Commenting on this, Thomas May, PhD, a bioethicist at Washington State University, noted: “I’m not sure 6 months after they stop being your patient is long enough. I’d think something like 2 years as a minimum. If I were your oncologist and helped save your life it may never be appropriate.”
And in terms of whether they would report a fellow doctor for sexual harassment or bullying, 75% of endocrinologists said “yes,” with 15% responding “it depends,” and 10% saying “no.”
Regarding reporting a fellow doctor for making racist remarks, 53% of endocrinologists said “yes,” vs 29% saying “it depends,” and 18% saying “no.”
And in terms of speaking up when physicians spread dangerous misinformation, US Surgeon General Vivek Murthy, MD, in 2021 urged Americans to speak out against health misinformation during the COVID-19 pandemic, and the vast majority of survey respondents agreed that likewise, endocrinologists should speak out publicly against COVID-19 misinformation by government or elected officials, with 76% responding “yes,” to the suggestion; only 13% saying that “it depends,” and 11% saying “no.”
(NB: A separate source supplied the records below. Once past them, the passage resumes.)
(** a structural cycle that comes back has read a merged list that is not
    empty; it leaves the chain with a list of its own and returns one entry
    more than the merged list has cores *)
Lemma unmerge_returns (self self' : MergedLinearRegion Float) (cut : Float)
  (bl : list Z) (sl : list SvEntry) :
  unmerge svd_flex self cut = Ok (self', bl, sl) ->
  exists l ul,
    merged_attr self (offset self) = Some l /\ l <> [] /\
    self' = set_module_list self (Own ul) /\
    (forall c, chain_core_len l = Ok c -> length bl = S c /\ length sl = S c) /\
    bl <> [].
Proof.
  intros H. unfold unmerge in H.
  destruct (merged_attr self (offset self)) as [l|]; cbn [bind] in H;
    [| discriminate H].
  destruct (unmerge_cores svd_flex l cut) as [[[ul bl'] sl']|] eqn:Ecores;
    cbn [bind] in H; [| discriminate H].
  destruct (unmerge_passes (S (length ul)) ul) as [ul'|] eqn:Epass;
    cbn [bind] in H; [| discriminate H].
  destruct (rescale ul') eqn:Eres; cbn [bind] in H; [| discriminate H].
  apply Ok_inj in H. inversion H; subst. clear H.
  exists l, ul'. repeat split; try reflexivity.
  - intros ->. cbn in Ecores. apply Ok_inj in Ecores. inversion Ecores; subst.
    cbn in Epass. apply Ok_inj in Epass. subst. discriminate Eres.
  - cbn [length]. f_equal.
    now destruct (unmerge_cores_lengths _ _ _ _ _ _ Ecores H).
  - cbn [length]. f_equal.
    now destruct (unmerge_cores_lengths _ _ _ _ _ _ Ecores H).
  - discriminate.
Qed.
(** * League API: request handlers of [LeagueController] over a document store

    A shallow embedding of [src/services/leagueController.ts] and
    [src/services/services.ts]: the three Express handlers
    [createLeague], [getUsersFromLeague] and [updateTeamName], the service
    methods they call, and the four collection/cluster calls they reach.
    Handlers run in a small state-and-exception monad whose state holds the
    store, the chronological record of store calls, the console and the
    Express response under construction. *)

From stdpp Require Import gmap strings list fin_maps pretty.

#[local] Set Warnings "-register-all".

Open Scope string_scope.

(** ** JavaScript values

    Request bodies, route parameters, documents and query rows are untyped
    at run time.  An object is kept as the list of its own enumerable
    properties in enumeration order ([Object.keys] order); a well-formed
    object has no repeated key, reads take the first binding.  Numbers are
    only ever tested for truthiness and for [typeof] by the handlers: an
    integer stands for the number, [0] for the falsy ones. *)
Inductive value : Type :=
  | VUndefined
  | VNull
  | VBool (b : bool)
  | VNum (n : Z)
  | VStr (s : string)
  | VArr (items : list value)
  | VObj (fields : list (string * value)).

(** ** Completion of an expression or statement: a result or a thrown value *)
Inductive outcome (A : Type) : Type :=
  | Returned (a : A)
  | Thrown (err : value).
Arguments Returned {A} a.
Arguments Thrown {A} err.

Definition obind {A B} (m : outcome A) (k : A -> outcome B) : outcome B :=
  match m with
  | Returned a => k a
  | Thrown e => Thrown e
  end.

Declare Scope js_scope.
Delimit Scope js_scope with js.
Notation "'let?' x := m 'in' k" := (obind m (fun x => k))
  (at level 10, x name, m at level 200, k at level 200) : js_scope.

(** [arr.map(f)] on the elements, left to right, stopping at the first throw. *)
Fixpoint mapO {A B} (f : A -> outcome B) (l : list A) : outcome (list B) :=
  match l with
  | [] => Returned []
  | x :: xs =>
      match f x with
      | Thrown e => Thrown e
      | Returned y =>
          match mapO f xs with
          | Thrown e => Thrown e
          | Returned ys => Returned (y :: ys)
          end
      end
  end.

(** The value thrown by the engine on a property access on [null] or
    [undefined], on calling a missing method, and on a property write to a
    primitive in strict code.  Only its class is kept. *)
Definition type_error : value := VObj [("name", VStr "TypeError")].

(** [!!v]: the falsy values are [undefined], [null], [false], [0] and [""]. *)
Definition truthy (v : value) : bool :=
  match v with
  | VUndefined | VNull => false
  | VBool b => b
  | VNum n => negb (n =? 0)%Z
  | VStr s => negb (String.eqb s "")
  | VArr _ | VObj _ => true
  end.

(** [!v] *)
Definition js_not (v : value) : bool := negb (truthy v).

(** [a || b] *)
Definition js_or (a b : value) : value := if truthy a then a else b.

(** The truth of [a || b] and of [a && b] when the operands may throw:
    the right operand is evaluated only if the left one did not decide. *)
Definition lazy_or (a b : outcome bool) : outcome bool :=
  match a with
  | Returned true => Returned true
  | Returned false => b
  | Thrown e => Thrown e
  end.

Definition lazy_and (a b : outcome bool) : outcome bool :=
  match a with
  | Returned true => b
  | Returned false => Returned false
  | Thrown e => Thrown e
  end.

Definition omap {A B} (f : A -> B) (o : outcome A) : outcome B :=
  match o with
  | Returned a => Returned (f a)
  | Thrown e => Thrown e
  end.

Definition typeof (v : value) : string :=
  match v with
  | VUndefined => "undefined"
  | VNull | VArr _ | VObj _ => "object"
  | VBool _ => "boolean"
  | VNum _ => "number"
  | VStr _ => "string"
  end.

Definition nullish (v : value) : bool :=
  match v with
  | VUndefined | VNull => true
  | _ => false
  end.
(** Calls, returns and callbacks: what a consumer of the session sees. *)
Definition is_visible (e : Event) : bool :=
  match e with
  | EvCall _ | EvReturn _ _ | EvNotify _ _ _ _ _ | EvData _ _ _ _ => true
  | _ => false
  end.

(** [msgTypeEnabled] for one kind, and "exactly these kinds are enabled". *)
Definition kind_enabled (s : CameraHardware) (k : MsgKind) : bool :=
  flag_set (mMsgEnabled s) (msg_bit k).

Definition exactly_enabled (s : CameraHardware) (ks : list MsgKind) : Prop :=
  ∀ k, kind_enabled s k = bool_decide (k ∈ ks).

Definition no_call (l : Label) : Prop := ∀ c, l ≠ LCall c.

(* ================================================================== *)
(** * Part 4: the factory *)
(* ================================================================== *)

(** Modelled from the spec: the strong and weak pointer classes ([sp],
    [wp]) are declared outside this tree.  The spec has the consumer hold
    shared, reference-counted handles, and the factory track the session
    with a non-owning reference that can be promoted while a handle is
    left.  A process therefore has the sessions that are alive, each with
    the number of handles on it, and the [singleton] reference. *)
Record Process := mkProc {
  singleton : option nat;
  objects : gmap nat (CameraHardware * nat)
}.

Definition Process_start : Process := mkProc None ∅.

(** [wp::promote]: a new handle, if the object is still alive. *)
Definition promote (a : nat) (p : Process) : option Process :=
  match objects p !! a with
  | Some (s, n) => Some (mkProc (singleton p) (<[a := (s, S n)]> (objects p)))
  | None => None
  end.

(** [addr] is where [new CameraHardware()] puts the object, [junk] what
    that memory holds where [mMsgEnabled] will live. *)
Definition createInstance (addr : nat) (junk : Z) (p : Process)
  : option (nat * Process) :=
  let construct :=
    if bool_decide (addr ∈ dom (objects p)) then None
    else match CameraHardware_ctor junk with
         | Done _ s _ => Some (addr, mkProc (Some addr) (<[addr := (s, 1%nat)]> (objects p)))
         | Fault _ => None
         end in
  match singleton p with
  | Some a =>
      match promote a p with
      | Some p' => Some (a, p')
      | None => construct
      end
  | None => construct
  end.

(** A handle is copied. *)
Definition cloneHandle (a : nat) (p : Process) : option Process := promote a p.

(** A handle goes away; with the last one the destructor runs, which
    clears [singleton]. *)
Definition dropHandle (a : nat) (p : Process) : option Process :=
  match objects p !! a with
  | Some (s, S (S n)) => Some (mkProc (singleton p) (<[a := (s, S n)]> (objects p)))
  | Some (s, _) => Some (mkProc None (delete a (objects p)))
  | None => None
  end.

(** A call through a handle. *)
Definition callOn (a : nat) (c : Call) (p : Process) : option Process :=
  match objects p !! a with
  | Some (s, n) =>
      match exec_call c s with
      | Done _ s' _ => Some (mkProc (singleton p) (<[a := (s', n)]> (objects p)))
      | Fault _ => None
      end
  | None => None
  end.

Inductive ProcOp :=
  | PCreate (addr : nat) (junk : Z)
  | PClone (a : nat)
  | PDrop (a : nat)
  | PCall (a : nat) (c : Call).

Definition proc_step (o : ProcOp) (p : Process) : option Process :=
  match o with
  | PCreate addr junk => snd <$> createInstance addr junk p
  | PClone a => cloneHandle a p
  | PDrop a => dropHandle a p
  | PCall a c => callOn a c p
  end.

Fixpoint proc_run (ops : list ProcOp) (p : Process) : option Process :=
  match ops with
  | [] => Some p
  | o :: ops' =>
      match proc_step o p with
      | Some p' => proc_run ops' p'
      | None => None
      end
  end.

Definition proc_reachable (p : Process) : Prop :=
  ∃ ops, proc_run ops Process_start = Some p.

Definition default_parameters (q : CameraParameters) : Prop :=
  getPreviewSize q = (640, 480) ∧
  getPictureSize q = (640, 480) ∧
  getPreviewFrameRate q = 15 ∧
  getPreviewFormat q = "yuv422sp" ∧
  getPictureFormat q = "jpeg".

(* ================================================================== *)
(** * Part 5: vocabulary of the proofs *)
(* ================================================================== *)

(** ** What the stretches of code log, in closed form *)

(** The device calls of [stopPreview] and its wait, given the handle. *)
Definition teardown_events (h : option PreviewThread) : list Event :=
  match h with
  | Some _ => [EvDev DevUninit; EvDev DevStopStreaming; EvDev DevClose]
  | None => []
  end.

Definition wait_events (h : option PreviewThread) : list Event :=
  match h with
  | Some t => [EvRequestExitAndWait t]
  | None => []
  end.

(** The picture sequence in closed form: what the shutter dispatch and the
    compressed-image dispatch log, [None] standing for a fault. *)
Definition shutter_events (s : CameraHardware) : option (list Event) :=
  if flag_set (mMsgEnabled s) CAMERA_MSG_SHUTTER then
    match mNotifyFn s with
    | Some nf => Some [EvNotify nf CAMERA_MSG_SHUTTER 0 0 (mUser s)]
    | None => None
    end
  else Some [].

Definition jpeg_events (s : CameraHardware) : option (list Event) :=
  if flag_set (mMsgEnabled s) CAMERA_MSG_COMPRESSED_IMAGE then
    match mDataFn s with
    | Some df => Some [EvDev DevGrabJpegFrame;
                       EvData df CAMERA_MSG_COMPRESSED_IMAGE JpegMem (mUser s)]
    | None => None
    end
  else Some [].

Definition picture_open : list Event :=
  [EvDev (DevOpen VIDEO_DEVICE MIN_WIDTH MIN_HEIGHT PIXEL_FORMAT);
   EvDev DevInit; EvDev DevStartStreaming].

Definition picture_close : list Event :=
  [EvDev DevUninit; EvDev DevStopStreaming; EvDev DevClose].

(** ** Kinds of entry points and of events *)

(** The entry points that may change the preview thread handle. *)
Definition changes_handle (c : Call) : bool :=
  match c with
  | StartPreview _ | StopPreview | TakePicture => true
  | _ => false
  end.

(** The event that starts a preview thread. *)
Definition is_preview_spawn (e : Event) : bool :=
  match e with
  | EvSpawnPreview _ => true
  | _ => false
  end.

(** Events the monitor passes over whatever its state. *)
Definition is_plain (e : Event) : bool :=
  negb (is_stopPreview_return e) && negb (is_startPreview_call e) &&
  negb (is_preview_dispatch e).

(** ** The invariant of the interleaving semantics *)

Definition all_exited (σ : System) : Prop :=
  ∀ t st, threads σ !! t = Some st → pc st = Exited.

(** What holds of the object while the client is inside [stopPreview]. *)
Definition client_ok (σ : System) : Prop :=
  match client σ with
  | CIdle => True
  | CIn c pt =>
      is_split c = true ∧
      match pt with
      | SFlag => True
      | STeardown | SRead => previewStopped (hw σ) = true
      | SRequest h =>
          previewStopped (hw σ) = true ∧ h = mPreviewThread (hw σ)
      | SWait t =>
          previewStopped (hw σ) = true ∧ mPreviewThread (hw σ) = Some t ∧
          ∃ st, threads σ !! t = Some st ∧ exitPending st = true
      | SClear => previewStopped (hw σ) = true ∧ all_exited σ
      | SPicture => c = TakePicture ∧ mPreviewThread (hw σ) = None
      end
  end.

Record inv (σ : System) : Prop := mkInv {
  (* a preview thread that has not exited is the one the handle refers to *)
  inv_live : ∀ t st, threads σ !! t = Some st → pc st ≠ Exited →
                     mPreviewThread (hw σ) = Some t;
  (* the handle refers to a thread *)
  inv_handle : ∀ t, mPreviewThread (hw σ) = Some t → is_Some (threads σ !! t);
  (* without a handle the stopped flag is set *)
  inv_stopped : mPreviewThread (hw σ) = None → previewStopped (hw σ) = true;
  (* with a handle the preview heap is allocated *)
  inv_heap : ∀ t, mPreviewThread (hw σ) = Some t → is_Some (mHeap (hw σ));
  inv_client : client_ok σ
}.

(** Preview thread [t] has exited in [σ'], and nothing else differs from [σ]. *)
Definition drained (t : nat) (σ σ' : System) : Prop :=
  thread_exited σ' t = true ∧ hw σ' = hw σ ∧ client σ' = client σ ∧
  crashed σ' = false.

(** ** A capture *)

(** The fields the dispatches read. *)
Definition same_config (s s' : CameraHardware) : Prop :=
  mMsgEnabled s' = mMsgEnabled s ∧ mNotifyFn s' = mNotifyFn s ∧
  mDataFn s' = mDataFn s ∧ mUser s' = mUser s.

(** The two callbacks of a capture on a session configured like [s0]. *)
Definition shutter_cb (s0 : CameraHardware) (nf : nat) : Event :=
  EvNotify nf CAMERA_MSG_SHUTTER 0 0 (mUser s0).
Definition jpeg_cb (s0 : CameraHardware) (df : nat) : Event :=
  EvData df CAMERA_MSG_COMPRESSED_IMAGE JpegMem (mUser s0).

(** Where a capture stands: inside [takePicture] nothing but the call has
    been seen; back from it, the two callbacks and the return have. *)
Definition capture_phase (s0 : CameraHardware) (nf df : nat)
    (σ : System) (seen : list Event) : Prop :=
  same_config s0 (hw σ) ∧
  match client σ with
  | CIn TakePicture _ => seen = [EvCall TakePicture]
  | CIdle =>
      seen = [EvCall TakePicture; shutter_cb s0 nf; jpeg_cb s0 df;
              EvReturn TakePicture (RStatus NO_ERROR)] ∧
      mPreviewThread (hw σ) = None
  | CIn _ _ => False
  end.

(** ** The factory *)

(** The object the constructor yields. *)
Definition constructed (junk : Z) : CameraHardware :=
  set_mParameters (mkParams (640, 480) 15 "yuv422sp" (640, 480) "jpeg")
                  (CameraHardware_members junk).

(** At most one session is alive, and [singleton] refers to it. *)
Definition proc_inv (p : Process) : Prop :=
  (singleton p = None ∧ objects p = ∅) ∨
  (∃ a s n, singleton p = Some a ∧ objects p = {[ a := (s, S n) ]}).

(** ** Sample sessions and runs *)

(** The session right after construction, with the preview kind enabled,
    preview started, and no callback ever registered. *)
Definition unregistered_preview_session : outcome unit :=
  match CameraHardware_ctor 0 with
  | Done _ s _ =>
      (enableMsgType CAMERA_MSG_PREVIEW_FRAME;;
       startPreview 1%nat;;
       mret tt) s
  | Fault tr => Fault tr
  end.

(** The session right after construction, with preview started. *)
Definition previewing_session : outcome status_t :=
  match CameraHardware_ctor 0 with
  | Done _ s _ => startPreview 1%nat s
  | Fault tr => Fault tr
  end.

(** The session right after construction, with the shutter and
    compressed-image kinds enabled and no callback ever registered. *)
Definition unregistered_capture_session : outcome unit :=
  match CameraHardware_ctor 0 with
  | Done _ s _ =>
      enableMsgType (Z.lor CAMERA_MSG_SHUTTER CAMERA_MSG_COMPRESSED_IMAGE) s
  | Fault tr => Fault tr
  end.

(** A run with a preview frame before, during and none after [stopPreview]. *)
Definition stop_demo : list Label :=
  [LCall (SetCallbacks (Some 1%nat) (Some 2%nat) None 7);
   LCall (EnableMsgType CAMERA_MSG_PREVIEW_FRAME);
   LCall (StartPreview 5%nat);
   LPreview 5%nat; LPreview 5%nat; LPreview 5%nat; LPreview 5%nat;
   LPreview 5%nat;
   LCall StopPreview; LClient; LClient;
   LPreview 5%nat;
   LClient; LClient;
   LPreview 5%nat; LPreview 5%nat;
   LClient; LClient].

(** A session with the two kinds enabled, callbacks registered, preview
    running and the preview thread in the middle of a pass. *)
Definition capture_demo : list Label :=
  [LCall (SetCallbacks (Some 1%nat) (Some 2%nat) None 7);
   LCall (EnableMsgType (Z.lor CAMERA_MSG_SHUTTER CAMERA_MSG_COMPRESSED_IMAGE));
   LCall (StartPreview 5%nat);
   LPreview 5%nat; LPreview 5%nat].

(** Two handles taken on one session, a call through one of them, and
    both handles dropped. *)
Definition factory_demo : list ProcOp :=
  [PCreate 10 0; PCreate 11 5; PCall 10 (SetParameters
     (mkParams (320, 240) 30 "yuv422sp" (320, 240) "jpeg"));
   PDrop 10; PDrop 10].

(** ** The message mask as a 32-bit integer *)

(** The values an [int32_t] holds. *)
Definition in_int32 (z : Z) : Prop := -2147483648 ≤ z < 2147483648.

(** ** What the entry points leave of the object *)

(** The object after a [startPreview] that went through. *)
Definition started (fresh : nat) (s : CameraHardware) : CameraHardware :=
  set_mPreviewThread (Some fresh)
    (set_previewStopped false
       (set_mBuffer (Some (mkMem (mkHeap 614400) 0 614400))
          (set_mHeap (Some (mkHeap 614400))
             (set_mPreviewFrameSize 614400 s)))).

(** The stored parameters are ones [setParameters] accepts and has pinned. *)
Definition params_ok (q : CameraParameters) : Prop :=
  getPreviewFormat q = "yuv422sp" ∧
  getPictureFormat q = "jpeg" ∧
  getPreviewSize q = (640, 480).

(** No raw heap; no preview heap, or the one of 640 x 480 x 2 bytes with
    [mBuffer] covering all of it. *)
Definition heap_ok (s : CameraHardware) : Prop :=
  mRawHeap s = None ∧
  ((mHeap s = None ∧ mBuffer s = None) ∨
   (mHeap s = Some (mkHeap 614400) ∧
    mBuffer s = Some (mkMem (mkHeap 614400) 0 614400))).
On the issue of pharmaceutical industry influence, the survey asked whether “[you could] accept a meal or speaking gig from a pharma without it influencing your prescription habits,” to which 77% of endocrinologists responded “yes,” they could, with 12% reporting “no,” and 11%, “it depends.”
Caplan questions whether some are fooling themselves. “Humans get a sense of debt when they receive gifts,” he says in the report. “Physicians are no exception. If you get a meal or an invitation to do a talk for a small fee you may still say ‘this is nothing to me,’ but subconscious favoritism can result.”
And in the ongoing debate of whether clinicians are ethically obligated to accept some Medicaid patients, 46% of endocrinologists responded “yes,” while 35% responded “no,” and 19% said “it depends.”
The proportion of those agreeing with the statement was somewhat lower than the 53% reported by physicians overall,” with 34% saying “no” and 12% saying “it depends.”
One respondent made the notable point that “all of us benefited in our education and residency from public funding. We owe those who cannot afford our care.”